The real deal, is that if this going to work there must be users who want it. How about conduct a survey with wanted features to give feedback to the developers?

Inertia's picture

I'll gladly improve the book, if someone points me at the flaws. But feedback has be scarce and from my experience people only talk about something if they're unhappy with it. So after fixing the issues I left it be and continued working on something else.

Remember though, the book is not about teaching programming itself or C#. It's goal is to introduce someone familiar with .Net to OpenGL/AL using OpenTK (I try to picture someone coming from ASP.Net or SQL background - not necessarily DirectX experienced!)

If you want to teach C# too, that should probably get it's own book (and be completely decoupled from OpenTK and only use console and winforms).

lid6j86's picture

right, the point I suppose isn't really to teach C#, but more about OpenTk as it pertains, and its specific functions.

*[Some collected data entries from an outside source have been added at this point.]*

Lemma handed_done tn c m ds m2 :
  own_states m -> numbers_free c m (Z.of_nat (length (ds ≫= dispatched))) -> handed c m ds m2 ->
  let '(c', m') := foldl (pump_dispatch tn) (c, m2) ds in cycle_done c m ds c' m'.
Proof.
  intros Ho Hn Hh. pose proof Hh as [Hst Hqu Hnd Hns Hau Hpo Hle].
  assert (Hnx : im_next_grant m2 = im_next_grant m) by (apply q_view, ledger_view_fields in Hqu; tauto).
  assert (Hlen : length (cycle_specs ds) = length (ds ≫= dispatched)) by (rewrite <- cycle_specs_dispatched; by rewrite length_fmap).
  pose proof (cycle_advances tn ds c m2 Hnd Hns Hau) as H. destruct (foldl (pump_dispatch tn) (c, m2) ds) as [c' m'].
  destruct H as (A1 & A2 & A3 & A4 & A5 & A6).
  { rewrite Hlen. destruct Hn as [N1 N2 N3]. split; rewrite Hnx; done. }
  { intros d spec Hd Hin. destruct (Hpo d spec Hd Hin) as (s & Hp & _). by exists s. }
  rewrite cycle_specs_dispatched in A2. split.
  - by apply (served_member c m ds m2).
  - by apply (served_left c m ds m2 m').
  - by apply (served_quiescent c m ds m2).
  - by apply (served_own c m ds m2 c').
  - by apply (served_dom c m ds m2 c').
  - eapply same_workers_trans; [apply Hst|by apply workers_env].
  - intros n [N1 N2 N3]. split; rewrite A4, Hnx, Hlen; [lia|lia|]. intros i Hi. rewrite A5 by lia. apply N3. lia.
Qed.

(** C7: a cycle makes progress.  Let every sequence of the fabric be finished or between two steps, with the CPU executor
    agreeing on its position and digest, each on an executor state of its own; let the grant numbers of the cycle be unused,
    and no step of it share its idempotency key with the step its sequence committed last.  Then one pump cycle prepares,
    grants, commits and finalizes every dispatched sequence: it had budget left, and its token count and generation grow by
    one, its budget is charged one token, nothing is left in flight, and it is completed or ready for its next token with
    budget left; every other sequence stands where it stood; and the fabric and the executor are again as the cycle
    found them. *)
Theorem pump_once_progress (tn : Z) c m :
  quiescent c m -> own_states m -> numbers_free c m (Z.of_nat (length (issued_in tn m ≫= dispatched))) ->
  keys_fresh m (issued_in tn m) ->
  let '(ds, (c', m')) := pump_once tn c m in cycle_done c m ds c' m'.
Proof.
  intros Hq Ho Hn Hf. pose proof (schedule_hands tn c m Hq Ho Hf) as Hh. unfold issued_in in *. unfold pump_once. cbv zeta.
  destruct (schedule tn (advance tn m).2) as [ds m2]. cbn [fst snd] in *.
  pose proof (handed_done tn c m ds m2 Ho Hn Hh) as H. by destruct (foldl (pump_dispatch tn) (c, m2) ds) as [c' m'].
Qed.
End cycle.
(* ===== verification/AcceptanceKey.v ===== *)
(** * The idempotency key of a step

    [acceptance_key_fields] of src/fabric.cpp hashes nine 64-bit numbers into one.  The hash cannot be injective; what it
    does tell apart: steps that differ in one field only, and consecutive steps of a sequence under dispatches of
    different parity. *)

From S2P Require Import Prelude Enums Errors Token StateMachine Ids Compatibility Types Crc Double FabricState FabricFrame FabricOps Schedule ScheduleTheorems Transaction Executor CpuExecutor CpuTheorems Pump FabricInvariants ProtocolInvariants FabricTheorems Authorization PumpTheorems GroupProgress PumpProgress.

(** One round of the hash. *)
Abbreviation fnv_round := (fun h v => Z.lxor h v *64 fnv_prime).

Definition word64 (z : Z) : Prop := 0 <= z < 2 ^ 64.

(** ** A round loses nothing *)

(** The inverse of the prime modulo 2^64. *)
Definition fnv_inverse : Z := 14886173955864302971.

Lemma fnv_unwind z : word64 z -> (z *64 fnv_prime) *64 fnv_inverse = z.
Proof.
  intros H. unfold wrap. rewrite Z.mul_mod_idemp_l by done. rewrite <- Z.mul_assoc.
  assert (fnv_prime * fnv_inverse = 1 + fnv_prime * fnv_inverse / 2 ^ 64 * 2 ^ 64) as -> by (vm_compute; reflexivity).
  rewrite Z.mul_add_distr_l, Z.mul_assoc, Z_mod_plus_full, Z.mul_1_r. by apply Z.mod_small.
Qed.

Lemma round_word h v : word64 (fnv_round h v).
Proof. apply in_range_iff. by apply wrap_range. Qed.

Lemma rounds_word l h : word64 h -> word64 (foldl fnv_round h l).
Proof. revert h. induction l as [|v l IH]; intros h Hh; [done|]. cbn [foldl]. apply IH, round_word. Qed.

Lemma round_inj h h' v v' :
  word64 h -> word64 h' -> word64 v -> word64 v' -> fnv_round h v = fnv_round h' v' -> Z.lxor h v = Z.lxor h' v'.
Proof.
  intros H1 H2 H3 H4 E. rewrite <- (fnv_unwind (Z.lxor h v)), <- (fnv_unwind (Z.lxor h' v')) by (apply lxor_range; done). by rewrite E.
Qed.

Lemma rounds_inj l h h' : Forall word64 l -> word64 h -> word64 h' -> foldl fnv_round h l = foldl fnv_round h' l -> h = h'.
Proof.
  intros Hl. revert h h'. induction Hl as [|v l Hv _ IH]; intros h h' Hh Hh' E; [done|]. cbn [foldl] in E.
  apply IH in E; [|apply round_word..]. apply round_inj in E; [|done..]. rewrite !(Z.lxor_comm _ v) in E. by apply lxor_cancel in E.
Qed.

(** Hashes of lists that differ at one place are different. *)
Lemma rounds_one_apart l1 l2 h v v' :
  Forall word64 l2 -> word64 h -> word64 v -> word64 v' ->
  foldl fnv_round h (l1 ++ v :: l2) = foldl fnv_round h (l1 ++ v' :: l2) -> v = v'.
Proof.
  intros Hl Hh Hv Hv'. rewrite !foldl_app. cbn [foldl]. intros E. apply rounds_inj in E; [|done|apply round_word..].
  apply round_inj in E; [by apply lxor_cancel in E|by apply rounds_word..|done|done].
Qed.

(** ** The parity of a hash *)

Lemma odd_round h v : Z.odd (fnv_round h v) = xorb (Z.odd h) (Z.odd v).
Proof.
  cbv beta. unfold wrap. rewrite <- Z.bit0_odd, Z.mod_pow2_bits_low, Z.bit0_odd by done. rewrite Z.odd_mul.
  change (Z.odd fnv_prime) with true. by rewrite andb_true_r, <- !Z.bit0_odd, Z.lxor_spec.
Qed.

Lemma odd_rounds l h : Z.odd (foldl fnv_round h l) = Z.odd (h + foldr Z.add 0 l).
Proof.
  revert h. induction l as [|v l IH]; intros h; cbn [foldl foldr]; [by rewrite Z.add_0_r|]. rewrite IH, !Z.odd_add, odd_round. by rewrite xorb_assoc.
Qed.

(** ** Acceptance keys *)

(** The nine numbers of a key. *)
Definition key_numbers (ep : CoordinatorEpoch) (wk : WorkerId) (wb : WorkerBootId) (seq : SequenceId) (st : StateId) (att : AttemptId)
    (gen : DecodeGeneration) (disp : DispatchId) (pos : Z) : list Z :=
  [id_value ep; id_value wk; id_value wb; id_value seq; id_value st; id_value att; id_value gen; id_value disp; pos].

Lemma acceptance_key_rounds ep wk wb seq st att gen disp pos :
  acceptance_key_fields ep wk wb seq st att gen disp pos = foldl fnv_round fnv_offset (key_numbers ep wk wb seq st att gen disp pos).
Proof. unfold acceptance_key_fields, key_numbers. reflexivity. Qed.

(** Two steps that differ in exactly one of the nine numbers have different keys: a step is never taken for the replay of one
    at another position, of another attempt, or under another epoch, everything else being the same. *)
Theorem acceptance_key_one_apart ep wk wb seq st att gen disp pos ep' wk' wb' seq' st' att' gen' disp' pos' (i : nat) (v : Z) :
  Forall word64 (key_numbers ep wk wb seq st att gen disp pos) -> word64 v ->
  key_numbers ep' wk' wb' seq' st' att' gen' disp' pos' = <[i := v]> (key_numbers ep wk wb seq st att gen disp pos) ->
  acceptance_key_fields ep' wk' wb' seq' st' att' gen' disp' pos' = acceptance_key_fields ep wk wb seq st att gen disp pos ->
  key_numbers ep' wk' wb' seq' st' att' gen' disp' pos' = key_numbers ep wk wb seq st att gen disp pos.
Proof.
  intros Hw Hv E Hk. rewrite !acceptance_key_rounds in Hk.
  rewrite E in *. set (l := key_numbers ep wk wb seq st att gen disp pos) in *. clearbody l. clear E.
  destruct (l !! i) as [w|] eqn:Hi; [|by rewrite list_insert_ge by (by apply lookup_ge_None)].
  rewrite insert_take_drop in * by (by apply lookup_lt_Some in Hi). rewrite <- (take_drop_middle l i w Hi) in Hk at 3. rewrite <- (take_drop_middle l i w Hi) at 3.
  rewrite (rounds_one_apart (take i l) (drop (S i) l) fnv_offset v w); [done|by apply Forall_drop| |done| |done].
  - split; vm_compute; done.
  - by apply (Forall_lookup_1 _ _ _ _ Hw Hi).
Qed.

(** Consecutive steps of a sequence under one authority have different keys when their dispatch numbers differ in parity, as
    those of consecutive cycles with one dispatch each do. *)
Theorem next_step_key_differs ep wk wb seq st att (gen : DecodeGeneration) (d1 d2 : DispatchId) pos :
  Z.odd (id_value d1) <> Z.odd (id_value d2) ->
  acceptance_key_fields ep wk wb seq st att gen d1 pos <> acceptance_key_fields ep wk wb seq st att (mkId (id_value gen +64 1)) d2 (pos +64 1).
Proof.
  intros Hd E. apply Hd. apply (f_equal Z.odd) in E. rewrite !acceptance_key_rounds, !odd_rounds in E. unfold key_numbers in E. cbn [foldr id_value] in E.
  assert (Hs : forall z, Z.odd (z +64 1) = negb (Z.odd z)).
  { intros z. unfold wrap. rewrite <- Z.bit0_odd, Z.mod_pow2_bits_low, Z.bit0_odd, Z.odd_add by done. by destruct (Z.odd z). }
  rewrite !Z.odd_add, !Hs in E. destruct (Z.odd (id_value d1)), (Z.odd (id_value d2)); try done; exfalso; revert E;
    repeat match goal with |- context [Z.odd ?z] => destruct (Z.odd z) end; done.
Qed.
(* ===== verification/WireExecutors.v ===== *)
(** * The two executors behind the wire

    The CPU and the CUDA executor keep what [WireExecutor] asks: all the receipts they keep for
    recall are well typed, and a new receipt repeats the fields of a well-typed grant. *)

From S2P Require Import Prelude Enums Errors Token StateMachine Ids Compatibility Types Binary Frame Messages Double FabricState Transaction Executor CpuExecutor CpuTheorems Kernel CudaExecutor CudaHost CudaTheorems System SystemTheorems.
Open Scope Z_scope.

Lemma granted_receipt_ok g before pre post :
  grant_ok g = true -> in_range 64 before = true -> in_range 64 pre = true -> in_range 64 post = true ->
  receipt_ok (mkReceipt (mkId (id_value (g_grant_id g))) (g_grant_id g) (g_proposal g) (g_epoch g) (g_worker g)
    (g_worker_boot g) (g_sequence g) (g_state g) (g_attempt g) (g_generation g) (g_dispatch g) before (before +64 1) pre post
    (g_delta_digest g) (g_outcome_kind g) (g_terminal g) (g_token_identifier g) (g_active_ns g) 0) = true.
Proof.
  unfold grant_ok, receipt_ok. intros H Hb Hpre Hpost. rewrite !andb_true_iff in H.
  cbn -[id_ok in_range in_srange enum_ok]. change (id_ok (mkId (id_value (g_grant_id g)))) with (id_ok (g_grant_id g)).
  rewrite (wrap_range 64) by lia.
  repeat match goal with H : _ /\ _ |- _ => destruct H end.
  repeat match goal with H : ?x = true |- context [?x] => rewrite H end. done.
Qed.

(** The fields of a grant its receipt repeats. *)
Lemma grant_ok_numbers g :
  grant_ok g = true ->
  in_range 64 (g_committed_position g) = true /\ in_range 64 (g_pre_state_digest g) = true /\ in_range 64 (g_post_state_digest g) = true.
Proof. unfold grant_ok. rewrite !andb_true_iff. tauto. Qed.

Section cpu.
Context `{LM : Libm} {SC : SteadyClock}.

Definition receipts_ok (rs : gmap GrantId MemberReceipt) : Prop := map_Forall (fun _ r => receipt_ok r = true) rs.

Lemma cpu_prepare_receipts ms req c : ce_receipts_by_grant (prepare_members ms req c).2 = ce_receipts_by_grant c.
Proof.
  revert c. induction ms as [|m ms IH]; intros c; [done|]. cbn [prepare_members].
  assert (H : ce_receipts_by_grant (prepare_member m req c).2 = ce_receipts_by_grant c).
  { unfold prepare_member. cbv zeta. destruct (settle_tentative m _); cbn [snd]; by rsimpl. }
  destruct (prepare_member m req c) as [[pm|e] c1]; [|done]. cbn [snd] in H. specialize (IH c1).
  destruct (prepare_members ms req c1) as [[pms|e] c2]; cbn [snd] in *; congruence.
Qed.

#[export] Program Instance cpu_wire : WireExecutor CpuDecodeExecutor :=
  {| ex_wf c := receipts_ok (ce_receipts_by_grant c) |}.
Next Obligation.
  intros req c H. cbn. unfold cpu_prepare. pose proof (cpu_prepare_receipts (er_members req) req c) as E.
  destruct (prepare_members _ req c) as [[pms|e] c1]; cbn [snd] in *; by rewrite E.
Qed.
Next Obligation. intros a c H. cbn. unfold cpu_abort. repeat case_match; done. Qed.
Next Obligation.
  intros g c Hg H. cbn. destruct (cpu_commit_case g c) as [e _|rec' Hr Hs|st Hc]; cbn [snd]; [done|done|].
  unfold promoted. rsimpl. apply map_Forall_insert_2; [|done]. destruct (grant_ok_numbers g Hg) as (H1 & H2 & H3).
  apply granted_receipt_ok; [done|by rewrite (cm_position _ _ _ Hc)|by rewrite (cm_pre _ _ _ Hc)|by rewrite (cm_post _ _ _ Hc)].
Qed.
Next Obligation.
  intros g c rec c' Hg H. cbn. destruct (cpu_commit_case g c) as [e _|rec' Hr Hs|st Hc]; intros [=]; subst.
  - exact (H _ _ Hr).
  - destruct (grant_ok_numbers g Hg) as (H1 & H2 & H3).
    apply granted_receipt_ok; [done|by rewrite (cm_position _ _ _ Hc)|by rewrite (cm_pre _ _ _ Hc)|by rewrite (cm_post _ _ _ Hc)].
Qed.

Lemma new_cpu_wf dev : ex_wf (new_cpu dev).
Proof. apply map_Forall_empty. Qed.
End cpu.

Section cuda.
Context `{LM : Libm} `{CM : CudaMath} `{CR : CudaRuntime} {SC : SteadyClock}.

Lemma cuda_prepare_receipts ms req c : cu_receipts_by_grant (cuda_prepare_members ms req c).2 = cu_receipts_by_grant c.
Proof.
  revert c. induction ms as [|m ms IH]; intros c; [done|]. cbn [cuda_prepare_members].
  assert (H : cu_receipts_by_grant (cuda_prepare_member m req c).2 = cu_receipts_by_grant c).
  { unfold cuda_prepare_member. cbv zeta. destruct (cuda_call (cu_gpu c)) as [[e|[]] g]; cbn [snd]; [by rsimpl|].
    destruct ((dev_ensure m ;;; dev_settle m ;;; dev_compute)%host _) as [[r|e] [st g']]; cbn [snd]; by rsimpl. }
  destruct (cuda_prepare_member m req c) as [[pm|e] c1]; [|done]. cbn [snd] in H. specialize (IH c1).
  destruct (cuda_prepare_members ms req c1) as [[pms|e] c2]; cbn [snd] in *; congruence.
Qed.

(** Selecting the device leaves the receipts alone. *)
Lemma with_device_receipts {A} (f : CudaDecodeExecutor -> Result A * CudaDecodeExecutor) (P : Result A * CudaDecodeExecutor -> Prop) c :
  receipts_ok (cu_receipts_by_grant c) ->
  (forall c1 e, receipts_ok (cu_receipts_by_grant c1) -> P (Err e, c1)) ->
  (forall c1, receipts_ok (cu_receipts_by_grant c1) -> P (f c1)) -> P (with_device f c).
Proof. intros H He Hf. unfold with_device. destruct (cuda_call (cu_gpu c)) as [[e|[]] g]; [by apply He|by apply Hf]. Qed.

Lemma cuda_commit_receipts g c :
  grant_ok g = true -> receipts_ok (cu_receipts_by_grant c) ->
  receipts_ok (cu_receipts_by_grant (cuda_commit g c).2) /\ forall rec, (cuda_commit g c).1 = Ok rec -> receipt_ok rec = true.
Proof.
  intros Hg H. unfold cuda_commit.
  apply (with_device_receipts _ (fun x => receipts_ok (cu_receipts_by_grant x.2) /\ forall rec, x.1 = Ok rec -> receipt_ok rec = true)); [done|done|].
  clear c H. intros c H. destruct (cu_receipts_by_grant c !! g_grant_id g) as [existing|] eqn:Er.
  { destruct (same_grant existing g); [|done]. split; [done|]. intros rec [= <-]. exact (H _ _ Er). }
  destruct (cu_states c !! g_state g) as [st|]; [|done]. destruct (_ || _); [done|].
  destruct (dev_commit g (st, cu_gpu c)) as [[[]|e] [st' g']] eqn:Ed; cbn [fst snd]; [|split; [by rsimpl|done]].
  apply dev_commit_position in Ed. destruct (grant_ok_numbers g Hg) as (H1 & H2 & H3).
  assert (Hrec : receipt_ok (dev_receipt g (ds_tokens st)) = true) by (apply granted_receipt_ok; [done|by rewrite Ed|done|done]).
  split; [|by intros rec [= <-]]. rsimpl. by apply map_Forall_insert_2.
Qed.

#[export] Program Instance cuda_wire : WireExecutor CudaDecodeExecutor :=
  {| ex_wf c := receipts_ok (cu_receipts_by_grant c) |}.
Next Obligation.
  intros req c H. cbn [ex_prepare cuda_executor]. unfold cuda_prepare. apply (with_device_receipts _ (fun x => receipts_ok (cu_receipts_by_grant x.2))); [done|done|].
  clear c H. intros c H. pose proof (cuda_prepare_receipts (er_members req) req c) as E.
  destruct (cuda_prepare_members _ req c) as [[pms|e] c1]; cbn [snd] in *; by rewrite E.
Qed.
Next Obligation.
  intros a c H. cbn [ex_abort cuda_executor]. unfold cuda_abort. apply (with_device_receipts _ (fun x => receipts_ok (cu_receipts_by_grant x.2))); [done|done|].
  clear c H. intros c H. repeat case_match; done.
Qed.
Next Obligation. intros g c Hg H. by apply cuda_commit_receipts. Qed.
Next Obligation. intros g c rec c' Hg H E. apply (cuda_commit_receipts g c Hg H). change (cuda_commit g c) with (ex_commit g c). by rewrite E. Qed.
End cuda.
(* ===== verification/PersistScenario.v ===== *)
(** * A crash in the middle of a step

    The run of Scenario.v stopped with a grant outstanding: the image it writes, the
    fabric that recovers it, and the theorems of PersistTheorems.v at that image. *)

From S2P Require Import Prelude Enums Errors Token StateMachine Ids Compatibility Types Binary Crc Double FabricState FabricFrame FabricOps Schedule ScheduleTheorems Transaction Persist FabricInvariants ProtocolInvariants FabricTheorems PersistTheorems Scenario.

#[local] Existing Instance canonical_order.
#[local] Instance crash_clock : Clock := FixedClock 2000.

(** The grant is issued, the receipt has not arrived. *)
Definition crash_state : Impl := run sc_state [OAuthorize sc_prepared].
Definition fresh : Impl := new_fabric default_config.
Definition crash_image : bytes := seal (serialize_body crash_state).
Definition after_crash : Impl := recovered_state crash_state fresh.

Example crash_recovers :
  let '(res, m) := recover_state crash_image fresh in
  is_ok res = true /\ s_machine (sc_seq m) = SequenceState.Dispatched /\ s_has_inflight_grant (sc_seq m) = false /\
  grant_status (mkId 1) m = 2 /\ s_generation (sc_seq m) = 1.
Proof. by vm_compute. Qed.

Lemma recovery_round_trip_witness :
  exists bs m', serialize_state crash_state = Ok bs /\ recover_state bs fresh = (Ok tt, m') /\ recovered crash_state fresh m'.
Proof.
  destruct (recovery_round_trip crash_state fresh) as (bs & m' & H1 & H2); [vm_compute; reflexivity|].
  assert (E : (Z.of_nat (size (im_grant_ledger crash_state)) <=? 2 ^ 22) = true) by (vm_compute; reflexivity).
  rewrite E in H2. exists bs, m'. exact (conj H1 H2).
Defined.

(** The receipt of before the crash, twice, then a scheduling cycle. *)
Definition late_ops : list Op := [OReceipts sc_receipts; OReceipts sc_receipts; OSchedule 3000].

Lemma late_ops_quiet : Forall (fun op => forall p, op <> OAuthorize p) late_ops.
Proof. repeat constructor; discriminate. Qed.

Lemma recovery_fences_receipts_witness :
  exists s', im_seqs (run after_crash late_ops) !! (mkId 7) = Some s' /\
    committed_view s' = committed_view (restore_seq (sc_seq crash_state)).
Proof.
  apply (recovery_fences_receipts crash_state fresh crash_image after_crash late_ops (mkId 7) (sc_seq crash_state)).
  - vm_compute. reflexivity.
  - reflexivity.
  - apply recover_image. vm_compute. reflexivity.
  - exact late_ops_quiet.
  - vm_compute. reflexivity.
Defined.

(** One flipped bit in the version. *)
Lemma corruption_rejected_witness :
  recover_state (take 4 crash_image ++ [2] ++ drop 5 crash_image) fresh =
    (failed ErrorCode.PersistenceChecksumMismatch "state checksum mismatch", fresh).
Proof.
  apply (corruption_rejected crash_state fresh (take 4 crash_image) [3] [2] (drop 5 crash_image)).
  - vm_compute. reflexivity.
  - repeat constructor; lia.
  - reflexivity.
  - cbn. lia.
  - discriminate.
Defined.

(** A well-sealed image of another version. *)
Definition old_image : bytes := seal (magic ++ w_u32 2).

Lemma recover_rejects_cleanly_witness :
  fresh = fresh /\ (ErrorCode.PersistenceUnknownVersion = ErrorCode.PersistenceChecksumMismatch \/
                    ErrorCode.PersistenceUnknownVersion = ErrorCode.PersistenceCorrupt \/
                    ErrorCode.PersistenceUnknownVersion = ErrorCode.PersistenceUnknownVersion).
Proof.
  apply (recover_rejects_cleanly old_image fresh (mkError ErrorCode.PersistenceUnknownVersion "bad persistence version") fresh).
  - vm_compute. reflexivity.
  - discriminate.
  - discriminate.
Defined.

Lemma recovery_strands_dispatched_witness :
  (exists s', im_seqs after_crash !! (mkId 7) = Some s' /\ s_machine s' = s_machine (sc_seq crash_state) /\
     s_has_inflight_grant s' = false /\ s_in_flight_dispatch s' = null_id /\ s_in_flight_worker s' = null_id) /\
  mkId 7 ∉ (schedule 3000 after_crash).1 ≫= dispatched.
Proof.
  apply (recovery_strands_dispatched crash_state fresh crash_image after_crash (mkId 7) (sc_seq crash_state) 3000).
  - vm_compute. reflexivity.
  - reflexivity.
  - apply recover_image. vm_compute. reflexivity.
  - vm_compute. reflexivity.
  - vm_compute. reflexivity.
Defined.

By no means should it be there necessarily to teach someone how to program. I'm thinking of a Big reference book that just goes through the funtions and options, with a short little excerpt of what each option actually means when its used. As an example:

Function: GL.Ortho(double left, double right, double bottom, double top, double znear, double zfar)

Multiplies the current matrix with an orthographic matrix

used to set X Y and Z ranges for clipping (viewing) volume, where anything rendered outside of the volume is not rendered

double left - minimum viewing range, x value
double right - maximum viewing range, x value
double bottom - minimum viewing range, y value
double top - maximum viewing range, y value
double znear - minimum viewing range, z value
double zfar - maximum viewing range, z value

Something like that, and perhaps its OpenGL equivalent (for an easy 1 to 1 reference so that if someone shows me OpenGL, it's extremely easy to convert to OpenTK format). It doesn't go into coding, and is purely descriptive and reference in nature. I used to have a huge book of Windows APIs like this, and it always helped me out so much in figuring out exactly what to use.

Only show minimal amount of theory when necessary (like you said, that, along with its association w/ C# would be a completely separate book). Anyways, thats my thought

Where this would be REALLY useful is functions or arguments that take different types of buffers available within OpenTK, or whatever. For instance, the difference between ClearBuffer.Stencil, ClearBuffer.Depth, and ClearBuffer.Color. Or for instance, all the different TexBuffer, TexCoord, etc... and a short blurb about what each one's function is for.

Then flop, like you said, a short little code experpt of it in action, just a few lines long.

the Fiddler's picture

Do check out the reference pdf that accompanies OpenTK. You can find it in the start menu, if you use the windows installer, or the "Documentation" folder in the zip archive.

It's not perfect, but it lists all OpenTK functions and explains what they do and what their parameters are.